··· Working data ···
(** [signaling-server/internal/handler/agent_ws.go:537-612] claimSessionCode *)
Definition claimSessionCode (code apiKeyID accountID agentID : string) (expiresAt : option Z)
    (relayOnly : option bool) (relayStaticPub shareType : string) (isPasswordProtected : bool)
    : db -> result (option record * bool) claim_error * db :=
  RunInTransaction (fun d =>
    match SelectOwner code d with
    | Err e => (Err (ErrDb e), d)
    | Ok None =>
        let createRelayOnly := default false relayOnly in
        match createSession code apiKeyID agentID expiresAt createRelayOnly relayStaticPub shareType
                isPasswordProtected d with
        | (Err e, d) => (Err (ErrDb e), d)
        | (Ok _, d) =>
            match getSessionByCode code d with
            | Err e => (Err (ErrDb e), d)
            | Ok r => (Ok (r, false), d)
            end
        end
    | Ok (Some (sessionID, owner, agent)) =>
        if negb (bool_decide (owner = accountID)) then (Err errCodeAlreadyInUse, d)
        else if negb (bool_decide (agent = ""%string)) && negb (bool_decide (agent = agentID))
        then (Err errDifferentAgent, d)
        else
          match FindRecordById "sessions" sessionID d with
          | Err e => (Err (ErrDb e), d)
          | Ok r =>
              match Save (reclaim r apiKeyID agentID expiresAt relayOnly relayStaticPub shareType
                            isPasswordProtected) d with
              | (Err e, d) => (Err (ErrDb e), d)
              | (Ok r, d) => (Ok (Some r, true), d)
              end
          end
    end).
···
··· Working data ···
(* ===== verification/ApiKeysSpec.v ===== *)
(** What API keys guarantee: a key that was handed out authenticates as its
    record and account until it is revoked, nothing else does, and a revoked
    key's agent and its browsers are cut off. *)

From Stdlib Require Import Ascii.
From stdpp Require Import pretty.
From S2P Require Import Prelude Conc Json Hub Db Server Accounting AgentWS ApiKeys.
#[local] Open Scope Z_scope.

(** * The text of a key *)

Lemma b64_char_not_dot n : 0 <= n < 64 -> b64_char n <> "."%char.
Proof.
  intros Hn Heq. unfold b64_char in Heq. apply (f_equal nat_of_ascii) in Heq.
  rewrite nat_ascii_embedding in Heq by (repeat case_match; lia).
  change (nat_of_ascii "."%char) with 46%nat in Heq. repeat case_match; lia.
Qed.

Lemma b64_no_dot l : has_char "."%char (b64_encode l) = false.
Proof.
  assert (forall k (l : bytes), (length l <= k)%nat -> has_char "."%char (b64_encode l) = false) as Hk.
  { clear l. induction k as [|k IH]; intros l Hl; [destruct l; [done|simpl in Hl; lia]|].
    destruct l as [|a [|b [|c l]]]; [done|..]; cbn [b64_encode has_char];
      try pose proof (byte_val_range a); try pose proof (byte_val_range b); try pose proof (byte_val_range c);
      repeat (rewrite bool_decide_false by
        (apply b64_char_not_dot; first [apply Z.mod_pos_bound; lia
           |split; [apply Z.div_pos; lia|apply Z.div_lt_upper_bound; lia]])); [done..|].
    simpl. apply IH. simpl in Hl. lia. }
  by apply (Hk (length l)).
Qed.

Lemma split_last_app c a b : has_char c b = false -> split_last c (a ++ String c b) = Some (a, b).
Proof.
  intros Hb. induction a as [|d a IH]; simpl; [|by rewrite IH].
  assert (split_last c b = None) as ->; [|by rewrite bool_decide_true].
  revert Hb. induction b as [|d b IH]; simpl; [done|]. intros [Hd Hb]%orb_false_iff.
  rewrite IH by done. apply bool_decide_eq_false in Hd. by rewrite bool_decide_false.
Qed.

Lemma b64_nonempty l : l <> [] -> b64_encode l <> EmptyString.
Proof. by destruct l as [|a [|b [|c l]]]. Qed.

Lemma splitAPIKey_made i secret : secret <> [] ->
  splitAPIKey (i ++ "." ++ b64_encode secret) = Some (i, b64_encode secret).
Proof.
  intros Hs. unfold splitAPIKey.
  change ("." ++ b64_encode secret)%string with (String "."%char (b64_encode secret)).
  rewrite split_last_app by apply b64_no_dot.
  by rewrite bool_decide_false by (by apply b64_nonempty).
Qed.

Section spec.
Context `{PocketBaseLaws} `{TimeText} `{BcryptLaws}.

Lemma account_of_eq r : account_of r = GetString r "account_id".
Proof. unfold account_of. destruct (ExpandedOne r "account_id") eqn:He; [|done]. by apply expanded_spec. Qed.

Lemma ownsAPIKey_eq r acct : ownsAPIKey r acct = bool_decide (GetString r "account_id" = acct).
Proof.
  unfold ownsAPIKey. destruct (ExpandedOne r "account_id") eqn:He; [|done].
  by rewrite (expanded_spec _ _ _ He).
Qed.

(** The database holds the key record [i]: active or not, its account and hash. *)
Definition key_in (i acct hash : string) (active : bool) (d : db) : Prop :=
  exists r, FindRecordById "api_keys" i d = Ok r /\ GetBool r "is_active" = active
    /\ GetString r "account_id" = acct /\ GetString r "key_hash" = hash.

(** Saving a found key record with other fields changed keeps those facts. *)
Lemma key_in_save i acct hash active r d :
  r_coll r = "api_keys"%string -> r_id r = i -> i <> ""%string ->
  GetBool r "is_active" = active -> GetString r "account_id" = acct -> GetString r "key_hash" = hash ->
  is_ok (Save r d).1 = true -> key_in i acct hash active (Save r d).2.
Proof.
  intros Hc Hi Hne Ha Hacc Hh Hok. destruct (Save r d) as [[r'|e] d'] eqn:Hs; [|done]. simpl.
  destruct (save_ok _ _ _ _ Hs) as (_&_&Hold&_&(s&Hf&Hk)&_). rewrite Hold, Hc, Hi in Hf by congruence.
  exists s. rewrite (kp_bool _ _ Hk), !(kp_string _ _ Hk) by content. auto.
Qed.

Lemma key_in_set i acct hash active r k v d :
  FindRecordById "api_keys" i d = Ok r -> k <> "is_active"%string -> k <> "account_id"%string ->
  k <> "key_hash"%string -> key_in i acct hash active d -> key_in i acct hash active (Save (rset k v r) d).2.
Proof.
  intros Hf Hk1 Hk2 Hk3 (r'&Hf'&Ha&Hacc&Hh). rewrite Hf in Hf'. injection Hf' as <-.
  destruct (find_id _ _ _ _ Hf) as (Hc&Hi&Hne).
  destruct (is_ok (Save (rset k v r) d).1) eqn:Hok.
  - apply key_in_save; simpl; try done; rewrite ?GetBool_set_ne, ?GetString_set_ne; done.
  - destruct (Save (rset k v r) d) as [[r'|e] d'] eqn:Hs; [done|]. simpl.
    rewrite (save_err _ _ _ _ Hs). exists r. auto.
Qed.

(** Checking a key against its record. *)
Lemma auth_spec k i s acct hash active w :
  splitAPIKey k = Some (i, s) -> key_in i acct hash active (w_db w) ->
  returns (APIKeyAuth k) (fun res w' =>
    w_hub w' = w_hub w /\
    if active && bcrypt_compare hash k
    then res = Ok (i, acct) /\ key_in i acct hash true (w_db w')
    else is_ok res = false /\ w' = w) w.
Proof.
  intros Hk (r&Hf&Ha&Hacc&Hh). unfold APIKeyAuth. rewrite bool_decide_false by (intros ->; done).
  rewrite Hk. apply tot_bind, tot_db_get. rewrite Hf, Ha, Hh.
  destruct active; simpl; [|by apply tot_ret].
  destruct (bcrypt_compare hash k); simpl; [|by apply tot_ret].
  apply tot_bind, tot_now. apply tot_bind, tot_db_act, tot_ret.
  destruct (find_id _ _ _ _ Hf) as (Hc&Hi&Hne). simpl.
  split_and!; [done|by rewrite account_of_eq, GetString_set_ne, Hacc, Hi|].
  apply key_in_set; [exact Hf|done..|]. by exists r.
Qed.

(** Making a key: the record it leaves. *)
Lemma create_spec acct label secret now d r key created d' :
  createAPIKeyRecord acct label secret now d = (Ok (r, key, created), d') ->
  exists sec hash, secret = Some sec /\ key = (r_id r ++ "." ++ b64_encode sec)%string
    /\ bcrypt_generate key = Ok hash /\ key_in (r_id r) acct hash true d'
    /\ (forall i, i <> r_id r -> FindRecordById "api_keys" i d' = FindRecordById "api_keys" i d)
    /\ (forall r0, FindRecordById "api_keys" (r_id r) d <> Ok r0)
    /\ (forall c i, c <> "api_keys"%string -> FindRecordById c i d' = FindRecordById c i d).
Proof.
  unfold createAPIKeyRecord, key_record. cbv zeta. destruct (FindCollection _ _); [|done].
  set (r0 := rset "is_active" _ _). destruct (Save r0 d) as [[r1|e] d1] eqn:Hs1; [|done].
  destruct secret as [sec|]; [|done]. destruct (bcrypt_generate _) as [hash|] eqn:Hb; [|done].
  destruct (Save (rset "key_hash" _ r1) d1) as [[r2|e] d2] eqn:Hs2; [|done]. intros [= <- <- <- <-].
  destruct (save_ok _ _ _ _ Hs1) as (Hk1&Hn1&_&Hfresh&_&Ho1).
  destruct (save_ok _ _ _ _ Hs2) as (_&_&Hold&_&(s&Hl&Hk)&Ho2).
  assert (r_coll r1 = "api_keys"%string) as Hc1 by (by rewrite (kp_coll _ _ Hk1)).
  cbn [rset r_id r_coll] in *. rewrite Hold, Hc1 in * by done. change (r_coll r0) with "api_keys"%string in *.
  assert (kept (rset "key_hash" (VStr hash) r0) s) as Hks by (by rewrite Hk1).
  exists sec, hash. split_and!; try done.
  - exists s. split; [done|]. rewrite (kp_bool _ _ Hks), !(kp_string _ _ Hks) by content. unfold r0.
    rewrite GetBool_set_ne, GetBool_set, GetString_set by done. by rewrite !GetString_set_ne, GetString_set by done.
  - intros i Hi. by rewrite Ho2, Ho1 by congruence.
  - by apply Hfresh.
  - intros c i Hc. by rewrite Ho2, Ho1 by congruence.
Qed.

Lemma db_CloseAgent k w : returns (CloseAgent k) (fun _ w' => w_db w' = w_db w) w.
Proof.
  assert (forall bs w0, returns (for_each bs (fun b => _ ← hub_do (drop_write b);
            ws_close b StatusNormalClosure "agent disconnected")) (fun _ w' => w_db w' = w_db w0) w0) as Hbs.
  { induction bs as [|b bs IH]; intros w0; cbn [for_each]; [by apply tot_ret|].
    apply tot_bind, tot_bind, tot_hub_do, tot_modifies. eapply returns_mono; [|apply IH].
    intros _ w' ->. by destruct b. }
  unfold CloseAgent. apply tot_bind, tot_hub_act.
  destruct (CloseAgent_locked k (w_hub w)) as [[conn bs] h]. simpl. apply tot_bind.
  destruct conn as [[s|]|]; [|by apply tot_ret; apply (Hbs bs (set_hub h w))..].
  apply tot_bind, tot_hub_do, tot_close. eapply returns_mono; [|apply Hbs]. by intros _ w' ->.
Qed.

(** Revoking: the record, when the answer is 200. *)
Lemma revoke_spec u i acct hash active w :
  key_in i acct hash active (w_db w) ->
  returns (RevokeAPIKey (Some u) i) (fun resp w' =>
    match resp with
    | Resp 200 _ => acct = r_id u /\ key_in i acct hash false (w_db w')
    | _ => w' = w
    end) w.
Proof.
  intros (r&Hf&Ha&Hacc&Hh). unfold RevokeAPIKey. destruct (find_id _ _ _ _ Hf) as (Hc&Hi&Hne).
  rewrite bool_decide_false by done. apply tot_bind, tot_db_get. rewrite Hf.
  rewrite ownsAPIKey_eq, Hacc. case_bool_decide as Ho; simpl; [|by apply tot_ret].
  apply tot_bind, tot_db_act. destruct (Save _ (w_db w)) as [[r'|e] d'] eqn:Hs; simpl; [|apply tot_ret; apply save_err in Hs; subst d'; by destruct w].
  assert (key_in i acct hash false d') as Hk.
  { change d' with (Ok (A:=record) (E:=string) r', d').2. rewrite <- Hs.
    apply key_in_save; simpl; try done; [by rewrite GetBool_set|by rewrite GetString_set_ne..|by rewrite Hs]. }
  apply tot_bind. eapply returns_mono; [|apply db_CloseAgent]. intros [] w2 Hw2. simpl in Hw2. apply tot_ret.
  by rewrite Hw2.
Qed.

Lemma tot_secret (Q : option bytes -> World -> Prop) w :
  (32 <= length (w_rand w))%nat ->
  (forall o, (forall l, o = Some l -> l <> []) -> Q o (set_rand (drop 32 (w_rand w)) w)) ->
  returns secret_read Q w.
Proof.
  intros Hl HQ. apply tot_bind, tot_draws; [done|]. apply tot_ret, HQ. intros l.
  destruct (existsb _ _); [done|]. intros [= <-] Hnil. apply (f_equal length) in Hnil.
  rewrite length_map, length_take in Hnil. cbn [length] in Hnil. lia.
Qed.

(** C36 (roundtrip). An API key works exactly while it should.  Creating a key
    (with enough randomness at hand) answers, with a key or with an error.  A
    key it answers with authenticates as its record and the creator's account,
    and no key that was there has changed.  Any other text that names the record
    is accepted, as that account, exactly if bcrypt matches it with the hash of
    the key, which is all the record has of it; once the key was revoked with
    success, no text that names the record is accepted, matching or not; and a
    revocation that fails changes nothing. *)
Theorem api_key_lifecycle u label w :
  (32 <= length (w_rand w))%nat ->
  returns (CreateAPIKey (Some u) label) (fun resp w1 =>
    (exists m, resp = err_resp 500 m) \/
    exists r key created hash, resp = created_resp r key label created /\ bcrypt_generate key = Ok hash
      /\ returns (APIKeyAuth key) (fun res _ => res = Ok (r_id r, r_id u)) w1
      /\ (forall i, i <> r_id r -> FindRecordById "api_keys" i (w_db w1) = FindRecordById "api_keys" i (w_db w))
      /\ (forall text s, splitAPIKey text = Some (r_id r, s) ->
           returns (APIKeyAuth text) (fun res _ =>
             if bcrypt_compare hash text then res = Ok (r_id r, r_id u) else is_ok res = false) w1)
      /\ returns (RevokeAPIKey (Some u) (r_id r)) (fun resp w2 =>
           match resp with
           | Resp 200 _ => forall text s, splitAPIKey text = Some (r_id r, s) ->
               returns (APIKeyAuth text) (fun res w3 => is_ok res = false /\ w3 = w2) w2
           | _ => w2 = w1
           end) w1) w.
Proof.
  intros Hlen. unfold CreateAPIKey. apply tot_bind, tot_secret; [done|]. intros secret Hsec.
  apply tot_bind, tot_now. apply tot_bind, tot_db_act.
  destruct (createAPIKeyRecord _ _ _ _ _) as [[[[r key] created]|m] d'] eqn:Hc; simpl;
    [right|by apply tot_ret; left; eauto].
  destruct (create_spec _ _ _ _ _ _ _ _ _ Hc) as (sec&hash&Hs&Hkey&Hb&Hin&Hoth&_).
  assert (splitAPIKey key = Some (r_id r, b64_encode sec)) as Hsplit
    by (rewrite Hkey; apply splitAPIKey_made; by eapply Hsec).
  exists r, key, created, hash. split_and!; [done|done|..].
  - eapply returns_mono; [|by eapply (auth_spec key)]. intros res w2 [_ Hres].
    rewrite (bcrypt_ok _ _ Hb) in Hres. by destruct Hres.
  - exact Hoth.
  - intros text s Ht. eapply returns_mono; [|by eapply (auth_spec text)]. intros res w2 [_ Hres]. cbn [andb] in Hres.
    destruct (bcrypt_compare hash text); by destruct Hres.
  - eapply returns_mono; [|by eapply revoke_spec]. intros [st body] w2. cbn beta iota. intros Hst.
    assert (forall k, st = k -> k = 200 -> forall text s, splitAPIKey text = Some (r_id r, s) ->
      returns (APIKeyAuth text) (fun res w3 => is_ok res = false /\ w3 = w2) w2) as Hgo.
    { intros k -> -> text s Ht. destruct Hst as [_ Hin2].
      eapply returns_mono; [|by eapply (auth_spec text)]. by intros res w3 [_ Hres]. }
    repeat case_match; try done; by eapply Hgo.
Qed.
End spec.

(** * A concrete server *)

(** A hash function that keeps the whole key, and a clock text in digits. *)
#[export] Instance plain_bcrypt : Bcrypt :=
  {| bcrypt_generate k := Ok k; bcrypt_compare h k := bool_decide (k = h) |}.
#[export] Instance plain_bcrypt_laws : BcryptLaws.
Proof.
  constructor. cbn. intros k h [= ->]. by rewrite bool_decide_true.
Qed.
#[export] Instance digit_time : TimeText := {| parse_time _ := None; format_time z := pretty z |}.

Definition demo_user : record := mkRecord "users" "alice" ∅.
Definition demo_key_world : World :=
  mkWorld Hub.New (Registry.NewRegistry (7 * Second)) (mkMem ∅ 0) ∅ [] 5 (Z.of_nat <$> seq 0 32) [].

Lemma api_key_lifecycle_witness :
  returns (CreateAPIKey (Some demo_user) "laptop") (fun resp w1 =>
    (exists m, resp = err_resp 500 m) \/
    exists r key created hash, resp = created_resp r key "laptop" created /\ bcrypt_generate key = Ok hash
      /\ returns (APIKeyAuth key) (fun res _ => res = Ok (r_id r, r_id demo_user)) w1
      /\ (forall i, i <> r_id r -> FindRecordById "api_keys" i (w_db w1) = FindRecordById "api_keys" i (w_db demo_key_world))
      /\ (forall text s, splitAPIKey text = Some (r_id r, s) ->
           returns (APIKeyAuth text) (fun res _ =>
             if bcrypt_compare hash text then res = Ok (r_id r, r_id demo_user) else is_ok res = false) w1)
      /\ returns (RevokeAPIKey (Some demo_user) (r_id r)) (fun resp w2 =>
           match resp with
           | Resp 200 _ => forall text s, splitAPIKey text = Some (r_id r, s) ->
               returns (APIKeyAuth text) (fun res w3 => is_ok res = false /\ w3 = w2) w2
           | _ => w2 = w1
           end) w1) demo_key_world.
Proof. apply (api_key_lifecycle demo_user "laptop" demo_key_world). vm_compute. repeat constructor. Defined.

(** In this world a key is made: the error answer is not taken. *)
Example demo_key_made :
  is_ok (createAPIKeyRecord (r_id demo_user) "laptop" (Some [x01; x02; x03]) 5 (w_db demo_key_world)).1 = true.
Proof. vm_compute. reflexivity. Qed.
···
What you need to do: What lines of the data contain the string "createAPIKeyRecord"? List them.

Output of the exercise:
  createAPIKeyRecord acct label secret now d = (Ok (r, key, created), d') ->
  unfold createAPIKeyRecord, key_record. cbv zeta. destruct (FindCollection _ _); [|done].
  destruct (createAPIKeyRecord _ _ _ _ _) as [[[[r key] created]|m] d'] eqn:Hc; simpl;
  is_ok (createAPIKeyRecord (r_id demo_user) "laptop" (Some [x01; x02; x03]) 5 (w_db demo_key_world)).1 = true.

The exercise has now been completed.